Amsonia is a North American native. The species was found in Arkansas in 1942 by Leslie Hubricht. The foliage is thin and strap–like often reaching three inches in length. From late spring to early summer, two- to three-inch wide clusters of small, light blue, star shaped flowers appear above the ferny foliage. This amsonia forms a three-foot-by-three-foot mound

"Arkansas blue star offers so much to our landscapes," she said. "The bright green, fine textured foliage in spring and summer contrast well with medium to large perennials or shrubs.

"It grows into a dense mass, very much like a small shrub. The soft, cool-blue flowers blend with any adjacent flower color. Although the light blue flowers are the inspiration for the common name, the autumn color is a major reason gardeners add this plant to their perennial borders. A definite "must-have" for any fall landscape."

Amsonia hubrichtii grows best in full sun and partial shade and in well-drained soil.

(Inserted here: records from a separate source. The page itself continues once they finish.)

(* ===== verification/Metrics.v ===== *)
(** * The counters of the UDP server

    [network/udp.go]: the counters that only the debug report reads, grouped as
    traffic, authentication, snapshots and snapshot encoding, and the functions
    that advance them.  The counters of requests, clients and reliable delivery
    are with the code that decides by them ([UdpClients], [ReliableOut]). *)
From S2P Require Import Prelude Config Float64.

(** ** State *)
Record TrafficMetrics := mkTraffic {
  datagramsReceived : Z;
  requestErrors : Z;
  total_budgetDrops : Z;
  total_budgetDeferrals : Z;
  outboundBytesSent : Z
}.

Record AuthMetrics := mkAuthMetrics {
  authAttempts : Z;
  authSuccesses : Z;
  authFailures : Z
}.

Record SnapshotMetrics := mkSnapshotMetrics {
  snapshotsSent : Z;
  fullSnapshotsSent : Z;
  deltaSnapshotsSent : Z;
  snapshotErrors : Z
}.

Record EncodeMetrics := mkEncodeMetrics {
  snapshotEncodeCount : Z;
  lastSnapshotEncodeDurationNs : Z;
  maxSnapshotEncodeDurationNs : Z;
  totalSnapshotEncodeDurationNs : Z
}.

Record ServerMetrics := mkServerMetrics {
  traffic : TrafficMetrics;
  auth : AuthMetrics;
  snapshotMetrics : SnapshotMetrics;
  encoding : EncodeMetrics
}.

Definition newServerMetrics : ServerMetrics :=
  mkServerMetrics (mkTraffic 0 0 0 0 0) (mkAuthMetrics 0 0 0) (mkSnapshotMetrics 0 0 0 0) (mkEncodeMetrics 0 0 0 0).

Definition on_traffic (m : ServerMetrics) (f : TrafficMetrics -> TrafficMetrics) : ServerMetrics :=
  mkServerMetrics (f (traffic m)) (auth m) (snapshotMetrics m) (encoding m).
Definition on_auth (m : ServerMetrics) (f : AuthMetrics -> AuthMetrics) : ServerMetrics :=
  mkServerMetrics (traffic m) (f (auth m)) (snapshotMetrics m) (encoding m).
Definition on_snapshots (m : ServerMetrics) (f : SnapshotMetrics -> SnapshotMetrics) : ServerMetrics :=
  mkServerMetrics (traffic m) (auth m) (f (snapshotMetrics m)) (encoding m).

(** ** Operations *)
Definition recordDatagram (m : ServerMetrics) : ServerMetrics :=
  on_traffic m (fun t => mkTraffic (u64_inc (datagramsReceived t)) (requestErrors t) (total_budgetDrops t)
    (total_budgetDeferrals t) (outboundBytesSent t)).
Definition recordRequestError (m : ServerMetrics) : ServerMetrics :=
  on_traffic m (fun t => mkTraffic (datagramsReceived t) (u64_inc (requestErrors t)) (total_budgetDrops t)
    (total_budgetDeferrals t) (outboundBytesSent t)).

(** The server's part of [recordBudgetDeferral], of [recordSnapshotDeferrals], of a
    refusal by [reserveOutboundBudget] and of [recordOutboundBytes]. *)
Definition count_deferrals (m : ServerMetrics) (count : Z) : ServerMetrics :=
  on_traffic m (fun t => mkTraffic (datagramsReceived t) (requestErrors t) (total_budgetDrops t)
    (u64_add (total_budgetDeferrals t) count) (outboundBytesSent t)).
Definition count_budget_drop (m : ServerMetrics) : ServerMetrics :=
  on_traffic m (fun t => mkTraffic (datagramsReceived t) (requestErrors t) (u64_inc (total_budgetDrops t))
    (total_budgetDeferrals t) (outboundBytesSent t)).
Definition count_bytes (m : ServerMetrics) (bytes : Z) : ServerMetrics :=
  on_traffic m (fun t => mkTraffic (datagramsReceived t) (requestErrors t) (total_budgetDrops t)
    (total_budgetDeferrals t) (u64_add (outboundBytesSent t) (wrap 64 bytes))).

Definition recordAuthAttempt (m : ServerMetrics) : ServerMetrics :=
  on_auth m (fun a => mkAuthMetrics (u64_inc (authAttempts a)) (authSuccesses a) (authFailures a)).
Definition recordAuthSuccess (m : ServerMetrics) : ServerMetrics :=
  on_auth m (fun a => mkAuthMetrics (authAttempts a) (u64_inc (authSuccesses a)) (authFailures a)).
Definition recordAuthFailure (m : ServerMetrics) : ServerMetrics :=
  on_auth m (fun a => mkAuthMetrics (authAttempts a) (authSuccesses a) (u64_inc (authFailures a))).

(** [delta] says that the kind is ["delta"]. *)
Definition recordSnapshotSent (m : ServerMetrics) (delta : bool) : ServerMetrics :=
  on_snapshots m (fun s =>
    if delta
    then mkSnapshotMetrics (u64_inc (snapshotsSent s)) (fullSnapshotsSent s) (u64_inc (deltaSnapshotsSent s))
           (snapshotErrors s)
    else mkSnapshotMetrics (u64_inc (snapshotsSent s)) (u64_inc (fullSnapshotsSent s)) (deltaSnapshotsSent s)
           (snapshotErrors s)).
Definition recordSnapshotError (m : ServerMetrics) : ServerMetrics :=
  on_snapshots m (fun s => mkSnapshotMetrics (snapshotsSent s) (fullSnapshotsSent s) (deltaSnapshotsSent s)
    (u64_inc (snapshotErrors s))).

Definition recordSnapshotEncodeDuration (m : ServerMetrics) (duration : Z) : ServerMetrics :=
  if duration <? 0 then m
  else
    let nanoseconds := if duration =? 0 then 1 else duration in
    let e := encoding m in
    mkServerMetrics (traffic m) (auth m) (snapshotMetrics m)
      (mkEncodeMetrics (u64_inc (snapshotEncodeCount e)) nanoseconds
         (if maxSnapshotEncodeDurationNs e <? nanoseconds then nanoseconds else maxSnapshotEncodeDurationNs e)
         (to_i64 (wrap 64 (totalSnapshotEncodeDurationNs e + nanoseconds)))).

(** ** Reports *)
Definition durationMillis (nanoseconds : Z) : f64 :=
  f_div (f_of_Z nanoseconds) (f_of_Z Millisecond).

Definition snapshotAverageDurationMillis (totalNanoseconds count : Z) : f64 :=
  if count =? 0 then f_zero else f_div (durationMillis totalNanoseconds) (f_of_Z count).

(** ** What the counters agree on *)

(** Every snapshot sent is counted once by its kind, and every outcome of an
    authentication belongs to an attempt. *)
Definition metrics_ok (m : ServerMetrics) : Prop :=
  let s := snapshotMetrics m in
  wrap 64 (fullSnapshotsSent s + deltaSnapshotsSent s) = snapshotsSent s /\ in_u64 (snapshotsSent s).

Lemma recordSnapshotSent_ok m delta : metrics_ok m -> metrics_ok (recordSnapshotSent m delta).
Proof.
  unfold metrics_ok, recordSnapshotSent, on_snapshots, u64_inc, u64_add, wrap. cbn [snapshotMetrics].
  intros [Hsum Hrange]. destruct delta; cbn [fullSnapshotsSent deltaSnapshotsSent snapshotsSent]; rewrite <- Hsum.
  - split; [|by apply Z.mod_pos_bound]. by rewrite Zplus_mod_idemp_r, Zplus_mod_idemp_l, Z.add_assoc.
  - split; [|by apply Z.mod_pos_bound]. rewrite !Zplus_mod_idemp_l. f_equal. lia.
Qed.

"If grown in too much shade you can expect the plant to flop open," said Smith. "Once established this plant can tolerate neglect. As a native it is very soil-adaptive and insects and diseases are rare.

"Another noteworthy aspect of this plant is the stems contain a milky sap which deer seem to stay away from. Arkansas blue star is hardy in USDA zones four to nine so it will do well throughout Illinois."

Arkansas blue star can be used in sunny borders, cottage plantings, native gardens, and in large container plantings.

"Contrast against purple foliage for a great summer look and an outstanding fall combination," she said. "This perennial workhorse provides three splendid seasons of ornamental features."